Work order:
Pull out every line below that contains the word "Hskb".
#### Source material
(** A stream of bytes, without a budget. *)
Fixpoint rx_run (bytes : list Z) : uartM nat :=
  match bytes with
  | [] => ret 0%nat
  | b :: r => n <- rx_byte b ;; m <- rx_run r ;; ret (n + m)%nat
  end.
End operations.

(** ** Invariant *)

(** A byte the receiver stores: never the escape character. *)
Definition storable (b : Z) : Prop := is_u8 b /\ b <> ESCAPE_CHAR.

Definition storable_length (len : Z) : Prop := valid_length len /\ len <> ESCAPE_CHAR.

Definition rx_length_wf (p : uartnet_priv) : Prop :=
  rx_skb p = None /\ rx_data_received p = 0 /\ 0 <= rx_length_index p < 2 /\
  Forall storable (take (Z.to_nat (rx_length_index p)) (rx_length_bytes p)).

Definition rx_data_wf (p : uartnet_priv) : Prop :=
  exists skb, rx_skb p = Some skb /\ storable_length (rx_frame_length p) /\
    skb_room skb = rx_frame_length p /\ skb_len skb = rx_data_received p /\
    rx_data_received p < rx_frame_length p /\ Forall storable (skb_data skb).

Definition rx_state_wf (p : uartnet_priv) : Prop :=
  match rx_state p with
  | UARTNET_STATE_IDLE => rx_skb p = None
  | UARTNET_STATE_LENGTH => rx_length_wf p
  | UARTNET_STATE_DATA => rx_data_wf p
  | UARTNET_STATE_ESCAPE =>
      (saved_state p = UARTNET_STATE_LENGTH /\ rx_length_wf p) \/
      (saved_state p = UARTNET_STATE_DATA /\ rx_data_wf p)
  | UARTNET_STATE_END =>
      exists skb, rx_skb p = Some skb /\ storable_length (rx_frame_length p) /\
        skb_len skb = rx_frame_length p /\ Forall storable (skb_data skb)
  end.

Definition rx_wf (p : uartnet_priv) : Prop :=
  length (rx_length_bytes p) = 2%nat /\ rx_state_wf p.

(** The buffer the receiver owns. *)
Definition rx_held (p : uartnet_priv) : list nat :=
  match rx_skb p with Some skb => [skb_id skb] | None => [] end.

(** The transmitter's fields and the mask, which the receiver never changes. *)
Definition tx_part (p : uartnet_priv) :=
  (tx_skb p, tx_state p, tx_length_bytes p, tx_current_ptr p, tx_current_count p,
   tx_escape_next p, hw_imsc p).

(** ** Lemmas *)

Section lemmas.
Context `{NetKernel}.

(** A buffer the stack may get: whole, of a valid length, free of escapes. *)
Definition rx_good (d : sk_buff * Z) : Prop :=
  exists skb, d = eth_type_trans skb /\ storable_length (skb_len skb) /\
    Forall storable (skb_data skb).

(** The stack has not freed the buffer when the driver looks at it again. *)
Definition kept (d : sk_buff * Z) : Prop := is_Some (len_after_handoff d.1).

#[export] Instance kept_dec d : Decision (kept d).
Proof. unfold kept. apply _. Defined.

(** The fault of a driver that reads a buffer it has handed over: the stack has
    freed a good buffer. *)
Definition freed_by_stack (f : fault) : Prop :=
  f = UseAfterFree /\ exists d, rx_good d /\ ~ kept d.

(** What processing bytes does: the invariant holds again; the buffers held or
    allocated are released or held; [n] good frames were delivered, and the
    stack kept their buffers; the transmitter is untouched; allocations get
    fresh numbers. *)
Definition rx_effect (p p' : uartnet_priv) (n : nat) (es : list uart_event) : Prop :=
  rx_wf p' /\
  rx_held p ++ skb_allocated es ≡ₚ skb_released es ++ rx_held p' /\
  Forall rx_good (delivered es) /\ Forall kept (delivered es) /\
  length (delivered es) = n /\ tx_part p' = tx_part p /\
  rx_over_errors (stats p') = rx_over_errors (stats p) /\ napi_done es = [] /\
  NoDup (skb_allocated es) /\ (skb_allocs p <= skb_allocs p')%nat /\
  Forall (fun id => skb_allocs p <= id < skb_allocs p')%nat (skb_allocated es).

Lemma rx_effect_refl p : rx_wf p -> rx_effect p p 0 [].
Proof. intros Hwf. unfold rx_effect. cbn. rewrite app_nil_r. split_and!; auto using NoDup_nil_2. Qed.

Lemma rx_effect_trans p1 p2 p3 n1 n2 e1 e2 :
  rx_effect p1 p2 n1 e1 -> rx_effect p2 p3 n2 e2 -> rx_effect p1 p3 (n1 + n2) (e1 ++ e2).
Proof.
  intros (W2 & A2 & G2 & K2 & N2 & T2 & O2 & C2 & D2 & L2 & F2)
    (W3 & A3 & G3 & K3 & N3 & T3 & O3 & C3 & D3 & L3 & F3).
  unfold rx_effect.
  rewrite napi_done_app, C2, C3, skb_allocated_app, skb_released_app, delivered_app, length_app, !Forall_app.
  split_and!; try done; try lia.
  - rewrite (assoc_L (++)), A2, <- (assoc_L (++)), A3. by rewrite (assoc_L (++)).
  - congruence.
  - apply NoDup_app. split_and!; [done| |done]. intros id H1 H2.
    rewrite Forall_forall in F2, F3. specialize (F2 id H1). specialize (F3 id H2). lia.
  - eapply Forall_impl; [exact F2|]. intros id. simpl. lia.
  - eapply Forall_impl; [exact F3|]. intros id. simpl. lia.
Qed.

Ltac rx_solve :=
  unfold rx_effect, rx_wf, rx_state_wf, rx_held; cbn; rewrite ?app_nil_r;
  split_and!; auto using NoDup_nil_2, Forall_nil_2.

(** The length read from two storable bytes. *)
Lemma storable_length_intro b0 b1 len :
  storable b0 -> storable b1 -> len = wrap 16 (Z.lor (Z.shiftl b0 8) b1) ->
  (UARTNET_MTU + ETH_HLEN <? len) || (len =? 0) = false -> storable_length len.
Proof.
  intros [H0 _] [H1 H1'] Hl Hv. apply orb_false_iff in Hv as [Hv1%Z.ltb_ge Hv2%Z.eqb_neq].
  rewrite lor_shiftl_8, wrap_small in Hl by (unfold is_u8 in *; change (2 ^ 16) with 65536; lia || done).
  unfold is_u8, storable_length, valid_length, ESCAPE_CHAR in *. split; [lia|]. intros ->. lia.
Qed.

Lemma rx_store_length_effect p data :
  length (rx_length_bytes p) = 2%nat -> rx_state p = UARTNET_STATE_LENGTH -> rx_length_wf p ->
  storable data ->
  wp (rx_store_length data) p (fun _ p' es => rx_effect p p' 0 es).
Proof.
  intros Hlen Hst (Hskb & Hrecv & Hidx & Htake) Hd.
  destruct (rx_length_bytes p) as [|c0 [|c1 [|]]] eqn:Hb; try done.
  unfold rx_store_length, netdev_alloc_skb, upd_stats. run_prog. rewrite Hb. cbn.
  assert (rx_length_index p = 0 \/ rx_length_index p = 1) as [Hi|Hi] by lia; rewrite Hi in *; cbn.
  - change (0 <? Z.of_nat 2) with true. change (wrap 8 (0 + 1)) with 1.
    change (<[Z.to_nat 0:=data]> [c0; c1]) with [data; c1]. cbn. destruct p; cbn in *; subst. rx_solve.
    split_and!; try done; try lia. by apply Forall_singleton.
  - change (1 <? Z.of_nat 2) with true. change (wrap 8 (1 + 1)) with 2.
    change (<[Z.to_nat 1:=data]> [c0; c1]) with [c0; data]. cbn.
    pose (len := wrap 16 (Z.lor (Z.shiftl c0 8) data)). fold len.
    destruct ((UARTNET_MTU + ETH_HLEN <? len) || (len =? 0)) eqn:Hv; cbn.
    + rewrite Hskb. cbn. destruct p; cbn in *; subst. by rx_solve.
    + destruct (alloc_ok (skb_allocs p)); cbn; destruct p; cbn in *; subst; rx_solve; try lia.
      * exists (mkSkb skb_allocs len []). assert (storable_length len) as Hs.
        { apply (storable_length_intro c0 data); try done. by inversion Htake. }
        split_and!; try done. destruct Hs as [[Hs _] _]. cbn. lia.
      * apply NoDup_singleton.
Qed.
########
Answer to the exercise:
  intros Hlen Hst (Hskb & Hrecv & Hidx & Htake) Hd.
    + rewrite Hskb. cbn. destruct p; cbn in *; subst. by rx_solve.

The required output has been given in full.